Padahal, UNSP telah menerbitkan saham baru atau rights issue untuk membiayai hajatan tersebut. Dalam aksi itu, UNSP melepas 9,47 miliar saham dengan harga Rp 525 per saham. Alhasil, anggota The Seven Brothers ini meraup dana Rp 4,97 triliun.

Analis Bahana Securities Alfi Fadhliyah memperkirakan, hasil akuisisi aset-aset Grup Domba Mas bisa dinikmati UNSP paling cepat tahun depan. Padahal, dalam setahun ke depan, UNSP harus menanggung beban bunga utang dari Domba Mas. Dus, hal ini berpotensi merongrong kinerja UNSP.


Sebagai gambaran, Domba Mas masih mempunyai total utang sebesar US$ 314 juta. Adapun jumlah pokok utang grup ini kepada Credit Suisse senilai US$ 151 juta, ke P&G US$ 40 juta, dan US$ 78 juta kepada Bank Mandiri.

Sementara itu, posisi keuangan UNSP makin terjepit lantaran harus menanggung beban utang US$ 150 juta dari Agri Resources BV (ARBV), perusahaan yang belum lama ini diakuisisinya. Saat ini, rasio utang terhadap ekuitas atau debt to equity (DER) UNSP cukup tinggi dibandingkan emiten sejenis.

Analis AAA Securities, Herman Koeswanto, menghitung DER UNSP sebesar 1,3 kali. Jumlah ini naik dari tahun lalu yang hanya 0,9 kali.

Meski demikian, analis Sinarmas Sekuritas, Alfiansyah, justru melihat beban utang dalam bentuk dollar AS masih bisa terjangkau dengan penguatan rupiah. Sehingga, depresiasi utang UNSP tak akan terlalu besar. "Saya melihat DER UNSP juga masih sangat nyaman," imbuhnya.

Menurut Alfi, jika akuisisi Domba Mas selesai tahun ini, kontribusinya ke UNSP masih sangat terbatas. "Itu pun kapasitasnya tidak penuh, tapi sangat kecil," ujarnya.

Harga CPO naik

Di sisi lain, kinerja UNSP tahun ini tidak hanya terselamatkan oleh penguatan rupiah. Kenaikan harga jual CPO tahun ini bakal menopang kinerja mereka. Alfiansyah menebak, harga CPO di 2010 bisa naik menjadi RM 2.565 per ton.
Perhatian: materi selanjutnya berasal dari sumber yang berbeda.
(** * Verification of the Shibboleth remote-user middleware

    A shallow embedding of [shibboleth/middleware.py]
    ([ShibbolethRemoteUserMiddleware]) and the properties of its attribute
    parsing, group parsing, group reconciliation and request processing.

    Python dictionaries read by key ([request.META], [request.session], the
    parsed attribute dictionary) are finite maps; [settings.ATTRIBUTE_MAP],
    which the code walks with [.items()], is the list of its items in
    iteration order.  Library functions the module imports ([unquote],
    [auth.authenticate], [auth.login], the inherited [clean_username]) are
    section variables.  [re.split] is a parameter too in [Generic], the
    group parsing over any pattern; its matching is modelled for literal
    delimiters, and that model is the one the group reconciliation runs
    on. *)

From Stdlib Require Import Ascii String.
From stdpp Require Import gmap strings list fin_maps fin_sets.

Open Scope string_scope.

(** ** Settings *)

(** A value of [settings.ATTRIBUTE_MAP]: a 2-tuple [(required, name)] or a
    3-tuple [(required, name, attr_processor)]. *)
Inductive Attr : Type :=
| Attr2 (required : bool) (name : string)
| Attr3 (required : bool) (name : string) (attr_processor : string → string).

(** The unpacking at the head of the loop body of [parse_attributes]:
    a 2-tuple gets the identity as processor. *)
Definition attr_required (a : Attr) : bool :=
  match a with Attr2 r _ | Attr3 r _ _ => r end.

Definition attr_name (a : Attr) : string :=
  match a with Attr2 _ n | Attr3 _ n _ => n end.

Definition attr_processor_of (a : Attr) : string → string :=
  match a with Attr2 _ _ => λ x, x | Attr3 _ _ f => f end.

(** The names read from [shibboleth.settings], and [self.header]. *)
Record Settings : Type := {
  header : string;
  UNQUOTE_ATTRIBUTES : bool;
  ATTRIBUTE_MAP : list (string * Attr);
  GROUP_ATTRIBUTES : list string;
  GROUP_DELIMITERS : list string
}.

(** Python truthiness of a [str]: the empty string is false. *)
Definition truthy (s : string) : bool :=
  match s with EmptyString => false | String _ _ => true end.

(** ** Attribute parsing *)

Section parse_attributes.
Variable unquote : string → string.
Variable settings : Settings.

(** [if settings.UNQUOTE_ATTRIBUTES: value = unquote(value)] *)
Definition maybe_unquote (value : string) : string :=
  if UNQUOTE_ATTRIBUTES settings then unquote value else value.

(** One iteration of the loop of [parse_attributes], on the pair
    [(shib_attrs, error)]. *)
Definition parse_step (meta : gmap string string)
    (acc : gmap string string * bool) (item : string * Attr)
    : gmap string string * bool :=
  let '(shib_attrs, error) := acc in
  let '(header, attr) := item in
  let required := attr_required attr in
  let name := attr_name attr in
  let attr_processor := attr_processor_of attr in
  match meta !! header with
  | Some value =>
      if truthy value then
        (<[name := attr_processor (maybe_unquote value)]> shib_attrs, error)
      else if required then (shib_attrs, true)
      else (shib_attrs, error)
  | None =>
      if required then (shib_attrs, true) else (shib_attrs, error)
  end.

(** [parse_attributes(request)], as a function of [request.META]. *)
Definition parse_attributes (meta : gmap string string)
    : gmap string string * bool :=
  foldl (parse_step meta) (∅, false) (ATTRIBUTE_MAP settings).

End parse_attributes.

(** ** Group parsing *)

(** The pattern handed to [re.split] is ["|".join(settings.GROUP_DELIMITERS)].
    Python's [re] is modelled on the patterns built from literal characters
    and [|]: such a pattern is the ordered alternation of the literal strings
    between the bars.  A delimiter is in this class when none of its
    characters is special to [re]; the default [";"] is. *)
Definition regex_special (c : ascii) : bool :=
  bool_decide (c ∈ list_ascii_of_string ".^$*+?{}[]\|()").

Fixpoint literal_pattern (d : string) : bool :=
  match d with
  | "" => true
  | String c d' => negb (regex_special c) && literal_pattern d'
  end.

(** The alternatives of a pattern, in the order the matcher tries them. *)
Fixpoint alternatives (pattern : string) : list string :=
  match pattern with
  | "" => [""]
  | String c p =>
      if Ascii.eqb c "|"%char then "" :: alternatives p
      else match alternatives p with
           | a :: rest => String c a :: rest
           | [] => [String c ""]
           end
  end.

(** The match the backtracking matcher reports at one position: the first
    alternative that is a prefix of the remaining input; with [must_advance]
    set an empty match is refused and the next alternatives are tried. *)
Fixpoint first_match (must_advance : bool) (alts : list string) (s : string)
    : option nat :=
  match alts with
  | [] => None
  | a :: alts' =>
      if String.prefix a s && (negb must_advance || truthy a)
      then Some (String.length a)
      else first_match must_advance alts' s
  end.

(** Put a character in front of the segment being collected. *)
Definition push (c : ascii) (segments : list string) : list string :=
  match segments with
  | [] => [String c ""]
  | seg :: rest => String c seg :: rest
  end.

(** [re.split] from a position where a segment starts.  [skip] counts the
    characters of a match still to be consumed.  The search goes left to
    right; a match closes the current segment; after an empty match the
    search resumes at the same position with [must_advance] set, and moves
    one character on when nothing longer matches there; the segment after
    the last match is kept even when empty. *)
Fixpoint re_split_from (alts : list string) (skip : nat) (s : string)
    {struct s} : list string :=
  match skip with
  | S k =>
      match s with
      | String _ s' => re_split_from alts k s'
      | "" => [""]
      end
  | 0 =>
      let consume (n : nat) :=
        match n, s with
        | S k, String _ s' => re_split_from alts k s'
        | _, _ => [""]
        end in
      let advance :=
        match s with
        | String c s' => push c (re_split_from alts 0 s')
        | "" => [""]
        end in
      match first_match false alts s with
      | Some (S k) => "" :: consume (S k)
      | Some 0 =>
          "" :: match first_match true alts s with
                | Some n => "" :: consume n
                | None => advance
                end
      | None => advance
      end
  end.

Definition re_split (pattern value : string) : list string :=
  re_split_from (alternatives pattern) 0 value.

Section parse_group_attributes.
Variable unquote : string → string.
Variable settings : Settings.

(** One iteration of the loop of [parse_group_attributes]. *)
Definition parse_group_step (meta : gmap string string)
    (groups : list string) (attr : string) : list string :=
  let value := default "" (meta !! attr) in
  let value := maybe_unquote unquote settings value in
  let parsed_groups :=
    re_split (String.concat "|" (GROUP_DELIMITERS settings)) value in
  groups ++ List.filter truthy parsed_groups.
Padahal, tahun lalu harga rata-rata CPO di Bursa Derivatif Malaysia (MDEX) hanya RM 2.200 per ton.

Selain berkah CPO, UNSP bisa mengintip peluang bisnis karet. "Dengan membaiknya perekonomian dunia dan permintaan ban, saya melihat harga karet juga bisa naik," tutur Lanang Trihardian, analis Syailendra Capital. Karena itu dia menyarankan beli saham UNSP dengan target harga Rp 580 per saham.

Rekomendasi serupa disampaikan Alfiansyah. Menurut dia, harga saham UNSP masih berpotensi naik signifikan. "Saya menduga harga saham UNSP bisa mencapai Rp 550 per saham sampai akhir tahun ini," katanya.

Sedangkan Alfi merekomendasikan jual saham UNSP. Risiko utang UNSP yang cukup besar jadi salah satu alasannya. "Harga saham UNSP saat ini sangat mahal dengan PER 13 kali," ungkapnya. Dus, Alfi mematok target Rp 280 per saham untuk saham UNSP. Kemarin (22/4), harga saham emiten ini stagnan di level Rp 495 per saham.